I came up with this phrase when I still worked at the fucktard writing studio.  A woman had, unfortunately, shared a story she wrote about her brother’s suicide, or a story that in some way mentioned her brother’s suicide.  Before the next class meeting, I overheard this other tubby cunt going over and over with the instructor the fact that she had been “inspired” by the story shared last week, and had changed her ideas, and then sat down and wrote an entire story about, what the fuck do you know, suicide!  “And I just, you know, I don’t want to be insensitive, I don’t want to, you know, like, make Diana uncomfortable, so I mean, could you just read my story and let me know if it’s acceptable?”  She was so excited, she could hardly get her poorly-chosen words to flap out of her big wet fish mouth fast enough.  The instructor assured her that whatever she’d written would be fine.  “Okay, because I think, you know, that maybe the three of us, you, me, and Diana, should maybe sit down together and discuss how I don’t mean to hurt her feelings by writing about a suicide…”

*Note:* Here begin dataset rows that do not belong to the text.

(** A successful assembly: the bundle of the relayer, the sponsored bundle that is
    recorded, and the reply, which is made from the former. *)
Lemma assemble_and_reply_ok malleable ae fe req ctx s reply actx s' :
  assemble_and_reply malleable ae fe req ctx s = (Ok (reply, Some actx), s') ->
  exists ctx' s1 body b i sp resp,
    assembly_pre_request ae ctx s = (Ok ctx', s1) /\ r_sponsorship_info ctx' = Some i /\
    relayer (r_path ctx') (RAssemble (r_body ctx')) = Ok (STATUS_OK, body) /\
    match_from_slice body = Ok b /\
    sponsor_match_response call_rest decode_settle encode_sponsor decode_sponsor sign_options
      gas_sponsor_address b (Some (i, ae_nonce ae)) = Ok sp /\
    p_response actx = Some sp /\ p_sponsorship actx = Some (i, ae_nonce ae) /\
    transform_match_bundle_to_rfqt_response (fe_now fe) b req malleable = Ok resp /\
    reply = mk_reply STATUS_OK (rfqt_to_text resp true).
Proof.
  unfold assemble_and_reply. intros Hrun.
  apply eff_bind_Ok in Hrun as (ctx' & s1 & Ha & Hrun). pose proof (assembly_pre_info _ _ _ _ _ Ha) as [i Hi].
  apply eff_bind_Ok in Hrun as ([raw c] & s2 & Hf & Hrun).
  apply forward_ok in Hf as (status & body & response & Hrel & -> & -> & Hresp).
  apply eff_bind_Ok in Hrun as ([reply1 task] & s3 & [Hpost ->]%lift_Ok & Hrun).
  apply eff_bind_Ok in Hrun as (reply2 & s3 & [Hrf ->]%lift_Ok & [= <- -> _]).
  unfold assembly_post_request, rfqt_post_request, is_success in *. cbn in Hpost, Hrf.
  destruct (Z.eqb_spec status STATUS_OK) as [-> |]; cbn in Hpost, Hrf; [|discriminate Hpost].
  destruct Hresp as (b & -> & Hb).
  apply bind_Ok_inv in Hpost as (sp & Hsp & [= <- <-]). cbn in Hsp, Hrf. rewrite Hi in Hsp.
  apply bind_Ok_inv in Hrf as (resp & Htr & [= <-]).
  exists ctx', s1, body, b, i, sp, resp. split_and!; try done. cbn. by rewrite Hi.
Qed.

(** The request that a handled RFQ-T request assembles, for both flows. *)
Lemma handle_rfqt_ok pe qe ae fe h body q s reply actx s' :
  handle_rfqt_quote_request pe qe ae fe h body q s = (Ok (reply, Some actx), s') ->
  exists rfq ctx s1, rfqt_from_slice body = Ok rfq /\
    assemble_and_reply (should_use_malleable_calldata q) ae fe rfq ctx s1 = (Ok (reply, Some actx), s') /\
    if should_use_malleable_calldata q then exists sq, a_order (r_body ctx) = QuotedOrder sq None
    else exists o, transform_rfqt_to_external_order rfq = Ok o /\ a_order (r_body ctx) = DirectOrder o.
Proof.
  unfold handle_rfqt_quote_request, rfqt_pre_request. intros Hrun.
  apply eff_bind_Ok in Hrun as ([v rfq] & s1 & Hpre & Hrun).
  apply eff_bind_Ok in Hpre as ([user key] & s2 & _ & Hpre).
  apply eff_bind_Ok in Hpre as (rfq' & s3 & [Hr ->]%lift_Ok & Hpre).
  destruct (should_use_malleable_calldata q).
  - do 3 (apply eff_bind_Ok in Hpre as (? & ? & _ & Hpre)). injection Hpre as <- <- <-.
    unfold handle_quote_and_assemble in Hrun.
    apply eff_bind_Ok in Hrun as (ctx & s5 & _ & Hrun). apply eff_bind_Ok in Hrun as ([raw c] & s6 & _ & Hrun).
    destruct (negb (is_success c)); [discriminate Hrun|].
    apply eff_bind_Ok in Hrun as ([sp ci] & s7 & _ & Hrun). apply eff_bind_Ok in Hrun as ([] & s8 & _ & Hrun).
    eexists rfq', _, s8. split_and!; [done|exact Hrun|]. by eexists.
  - apply eff_bind_Ok in Hpre as (areq & s4 & [Hd ->]%lift_Ok & Hpre).
    apply eff_bind_Ok in Hpre as ([] & s4 & [_ ->]%lift_Ok & Hpre).
    apply eff_bind_Ok in Hpre as (ctx & s4 & Hfee & [= <- <- <-]).
    exists rfq', ctx, s4. split_and!; [done|exact Hrun|].
    unfold create_direct_match_request in Hd. apply bind_Ok_inv in Hd as (o & Ho & Hd).
    apply bind_Ok_inv in Hd as (rcv & _ & [= <-]). exists o. split; [done|].
    unfold set_relayer_fee in Hfee. do 2 (apply eff_bind_Ok in Hfee as (? & ? & _ & Hfee)).
    by injection Hfee as <- _.
Qed.

(** What the assembly of a direct order sends. *)
Lemma assembly_pre_direct env ctx s ctx' s' o :
  a_order (r_body ctx) = DirectOrder o ->
  assembly_pre_request env ctx s = (Ok ctx', s') ->
  exists i o' check, maybe_sponsor_order tok_usdc tok_weth tok_native usdc_to_decimal get_protocol_fee
      (se_price (ae_sponsor env)) (se_eth_price (ae_sponsor env)) (se_price_usd (ae_sponsor env)) check
      min_sponsored_order_quote_amount
      (se_gas (ae_sponsor env)) (parse_sponsorship_query (r_query_str ctx)) (r_user ctx) o = Ok (i, o') /\
    a_order (r_body ctx') = DirectOrder o' /\ r_sponsorship_info ctx' = Some i.
Proof.
  intros Ho. unfold assembly_pre_request. intros Ha. apply eff_bind_Ok in Ha as (? & ? & _ & Ha).
  case_match; [discriminate Ha|].
  apply eff_bind_Ok in Ha as (ctx2 & s2 & (_ & b & Hb & ->)%route_ok & Ha).
  assert (a_order b = DirectOrder o) as Hob by (by destruct Hb as [-> | ->]).
  apply eff_bind_Ok in Ha as ([i c] & s3 & Hs & [= <- _]).
  unfold sponsor_assembly_request in Hs. destruct ctx as [p q u k v h b0 i0 r]. cbn in Hs.
  rewrite Hob in Hs. apply eff_bind_Ok in Hs as ([i' o'] & s4 & Hs & [= <- <- _]).
  unfold sponsor_order in Hs. injection Hs as Hs _. cbn. eauto 10.
Qed.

Then on the class break, the original Suicide Pig cornered Diana by the teapot and struck up another conversation about it.  “OH I was just so nerrrrvous that you’d be offended!  I really hope you didn’t take my story the wrong way!”  Diana assured her that it was nothing to be worried about, her brother’s suicide had happened a long time ago and she didn’t have any problem talking about suicide.  “Oh thank goodness!  Well, do you, um, mind if I ask what happened exactly?”  Diana shared that her brother had hung himself.  “Oh gosh!  That must have been so awwwful!”  And the look on her face, the candy-sweetness in her voice, her giant wet mouth…one of the most gruesomely sick things I’ve ever seen.  If you’d told her there was fresh blood dripping from the ceiling she would have looked up and opened her mouth as wide as she could.

I am so tired of people’s plastic emotions, worn around the arm like Gucci purses.  I’m so tired of people processing death and sadness like it’s a fucking McGriddle.